Não tinham se passado nem 15 minutos de A missão do gerente de recursos humanos quando consultei o artefato preso ao meu pulso esquerdo. Num ritmo modorrento, a tarefa de um funcionário israelense de agilizar o sepultamento de uma ex-colega enterrou a minha tarde.  Tudo bem, férias são férias...

Tempo de sobra eu tinha para perder também com Singularidades de uma rapariga loura, média metragem do veteraníssimo cineasta português Manoel de Oliveira, que nos mostra neste seu roteiro sem final que sempre chega a hora da aposentadoria... 

Mas nem tudo é bagaceira. Achei legalzinho Namorados para sempre, que conta a história de um casal em crise cuja separação é entremeada por lembranças dos tempos de namoro. Como é doce aquela época da paixão, quando cada um dá o melhor de si ao outro. O final é triste e desapontou minha filha, que vive o amor adolescente e sonha sempre com um final feliz. Deixar um gosto amargo na boca do espectador, às vezes salva o filme, como neste caso. Os atores Ryan Gosling e Michelle Williams convencem muito, principalmente ele.


Mas bom mesmo é Minhas tardes com Margueritte, deliciosa história francesa com o mesmo grande Depardieu e a linda octogenária  Gisèle Casadesus. Sensibilidade rara nas telas, pausas, silêncios, olhares, um filme para quem acha que emoção não barulho e correria e que amor não é sexo comprado em supermercado.


Ainda com alguns dias de férias para curtir, espero que, antes de voltar ao batente, um filme argentino como O Homem ao lado, que, aliás, ainda está em cartaz, venha me mostrar mais uma vez como se faz cinema.

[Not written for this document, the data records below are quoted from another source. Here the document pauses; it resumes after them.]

(** The id map built from the bank loses no question: looking an id up gives
    a question exactly when the bank holds that question with that id (the
    bank's ids are distinct, so no entry is overwritten). *)
Theorem qmap_lookup_iff (id : string) (q : question) :
  qmap !! id = Some q <-> In q QUESTIONS /\ q_id q = id.
Proof.
  split; [apply qmap_lookup_inv|].
  intros [Hin <-]. now apply qmap_lookup_bank.
Qed.


(* ------------------------------------------------------------------ *)
(* The request path on doubles.                                        *)
(* ------------------------------------------------------------------ *)

Lemma render_submit_error (style : string) (a v : float) (p : string) (r : list string) c d :
  render_submit style a v p r = HttpError c d ->
  c = 500%Z /\ (is_finite a = false \/ is_finite v = false).
Proof.
  unfold render_submit. destruct a, v; try discriminate; intros E; injection E as <- _;
    split; auto.
Qed.

Lemma render_submit_nonfinite (style : string) (a v : float) (p : string) (r : list string) :
  is_finite a = false \/ is_finite v = false ->
  render_submit style a v p r = HttpError 500 "Internal Server Error".
Proof.
  unfold render_submit. intros [H|H]; destruct a, v; try discriminate; reflexivity.
Qed.

(** C9 (as stated, refuted): two answers to X1 with the score 1e308, a
    finite double and a valid JSON number, refer only to known questions, yet
    the request fails: their sum overflows to inf, the mean and its rounding
    stay inf, and the response cannot be serialised (HTTP 500). *)
Lemma submit_quiz_http_overflow_500 :
  f64_round (inject_Z (10 ^ 308)) = Fin double_1e308 /\
  Forall known [mkQuizAnswer "X1" double_1e308; mkQuizAnswer "X1" double_1e308] /\
  submit_quiz_http (mkSubmitPayload [mkQuizAnswer "X1" double_1e308; mkQuizAnswer "X1" double_1e308] []) =
    HttpError 500 "Internal Server Error".
Proof.
  split; [vm_compute; reflexivity|]. split.
  - constructor; [|constructor; [|constructor]]; apply known_X1.
  - vm_compute. reflexivity.
Qed.

(** C9 (amended): the handler rejects a submission with HTTP 400 exactly when
    some answer's id is not in the bank.  Scores are never range-checked:
    with all ids known, every score enters its factor's float mean (0 and 99
    are averaged like any other score), and the request fails only with
    HTTP 500, exactly when a rounded mean is not finite (inf or nan) and
    the response cannot be serialised to JSON. *)
Theorem submit_quiz_http_errors :
  (forall payload : SubmitPayload,
     ((exists d, submit_quiz_http payload = HttpError 400 d) <->
      (exists a, In a (answers payload) /\ ~ known a)) /\
     ((exists d, submit_quiz_http payload = HttpError 500 d) <->
      (forall a, In a (answers payload) -> known a) /\
      (is_finite (py_round2_f (factor_mean_f (scores_of anxiety (answers payload)))) = false \/
       is_finite (py_round2_f (factor_mean_f (scores_of avoidance (answers payload)))) = false)) /\
     (forall c d, submit_quiz_http payload = HttpError c d -> c = 400%Z \/ c = 500%Z)) /\
  (factor_mean_f (scores_of anxiety [mkQuizAnswer "X1" 0; mkQuizAnswer "X2" 99; mkQuizAnswer "A1" 99]) =
     f64_round (99 # 2) /\
   factor_mean_f (scores_of avoidance [mkQuizAnswer "X1" 0; mkQuizAnswer "X2" 99; mkQuizAnswer "A1" 99]) =
     f64_round 99 /\
   exists j, submit_quiz_http
     (mkSubmitPayload [mkQuizAnswer "X1" 0; mkQuizAnswer "X2" 99; mkQuizAnswer "A1" 99] []) = HttpOk j).
Proof.
  split; [|split; [vm_compute; reflexivity|split; [vm_compute; reflexivity|]];
           eexists; vm_compute; reflexivity].
  intros payload. unfold submit_quiz_http.
  destruct (known_or_unknown (answers payload)) as [Hk|Hu].
  - rewrite (score_loop_known _ _ Hk). cbn [fs_anxiety fs_avoidance app].
    destruct (classify_style_f _ _) as [[style p] r].
    assert (Hall : forall a, In a (answers payload) -> known a) by now apply List.Forall_forall.
    split; [|split].
    + split.
      * intros [d E]. apply render_submit_error in E. lia.
      * intros [a [Ha Hna]]. exfalso. exact (Hna (Hall a Ha)).
    + split.
      * intros [d E]. split; [exact Hall|]. exact (proj2 (render_submit_error _ _ _ _ _ _ _ E)).
      * intros [_ H]. eexists. now apply render_submit_nonfinite.
    + intros c d E. right. exact (proj1 (render_submit_error _ _ _ _ _ _ _ E)).
  - destruct (score_loop_unknown _ (mkFactorScores [] []) Hu) as [bad [Hin [Hnk E]]].
    rewrite E. split; [|split].
    + split; [intros _; exact Hu | intros _; eexists; reflexivity].
    + split; [intros [d Hd]; discriminate Hd|].
      intros [Hall _]. exfalso. exact (Hnk (Hall bad Hin)).
    + intros c d Hd. injection Hd as <- _. now left.
Qed.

De Capitão América, prefiro esse velho de guerra

Comentários

  1. Coincidência. Dos vários filmes em cartaz, Namorados pra sempre é um dos poucos que (pelo trailer) me pareceu valer a pena. Mas fujo de filmes sobre infelicidade.(rs)

    Ia enviar um comentário sugerindo Minhas Tardes com Margueritte, que assisti e achei...como direi?...fofo (rs) quando li que já o tinhas visto.

    Aliás, qualquer filme falado em francês tem 50% da minha simpatia, e com Gerard Depardieu, então, as chances aumentam consideravelmente. ;o) Mas Potiche - concordo contigo - é ruim de doer! (como é que alguém consegue fazer um filme ruim com Catherine Deneuve e o Depardieu é um mistério profundo)

    Ia sugerir, também, O Homem ao Lado quando li que é o próximo da tua lista. Como filme argentino dificilmente é ruim eu quase ponho minha mão no fogo por ele, mesmo sem tê-lo assistido.

    Depois ´confirme´ se é bom. (rs)

    ResponderExcluir
  2. Oi, Vilma, escrevi sobre O homem ao lado: http://www.jblog.com.br/rioacima.php?itemid=26949. Um abraço

    ResponderExcluir
  3. hahahahahaha...
    Depois de tantas experiências frustantes no cinema, acho que seria melhor você buscar uma outra opção de lazer.
    Dessa lista, eu só vi o Capitão e o Meia noite em Paris, e gostei dos dois, devo fazer parte da platéia com cara de ameba, só que eu não como no cinema.
    Mas convenhamos, alguns filmes são muito mais tragáveis que os livros, pelo menos para mim, Senhor do Anéis é muito melhor nas telas que nos escritos de Tolkien, Clube da Luta também, e do Rede Social nem se compara, o livro é um porre, o Fincher é o cara para tirar um bom filme de tal livro.

    ResponderExcluir
  4. Marcelo - realmente tá dificil ver filme bom hoje em dia. Antigamente ia muito ao cinema, mas agora ja faz séculos!
    Estou vendo a foto de entrada de seu blog e me lembro que há séculos cheguei a morar um mes e pouco na Lagoa, mas isso é outra história.

    ResponderExcluir
  5. Um mês foi pouco, caro Roland, a foto é da Praia de Botafogo. Abração

    ResponderExcluir
  6. Ah...eu achei que ainda não tinhas visto O Homem ao Lado. Legal! Eu tenho mesmo vontade de assistir a este filme, e depois de ler o que escreveste deu mais vontade ainda. :o)

    ResponderExcluir
  7. MESTRE DOS MARES. Veja um filme que vale a pena.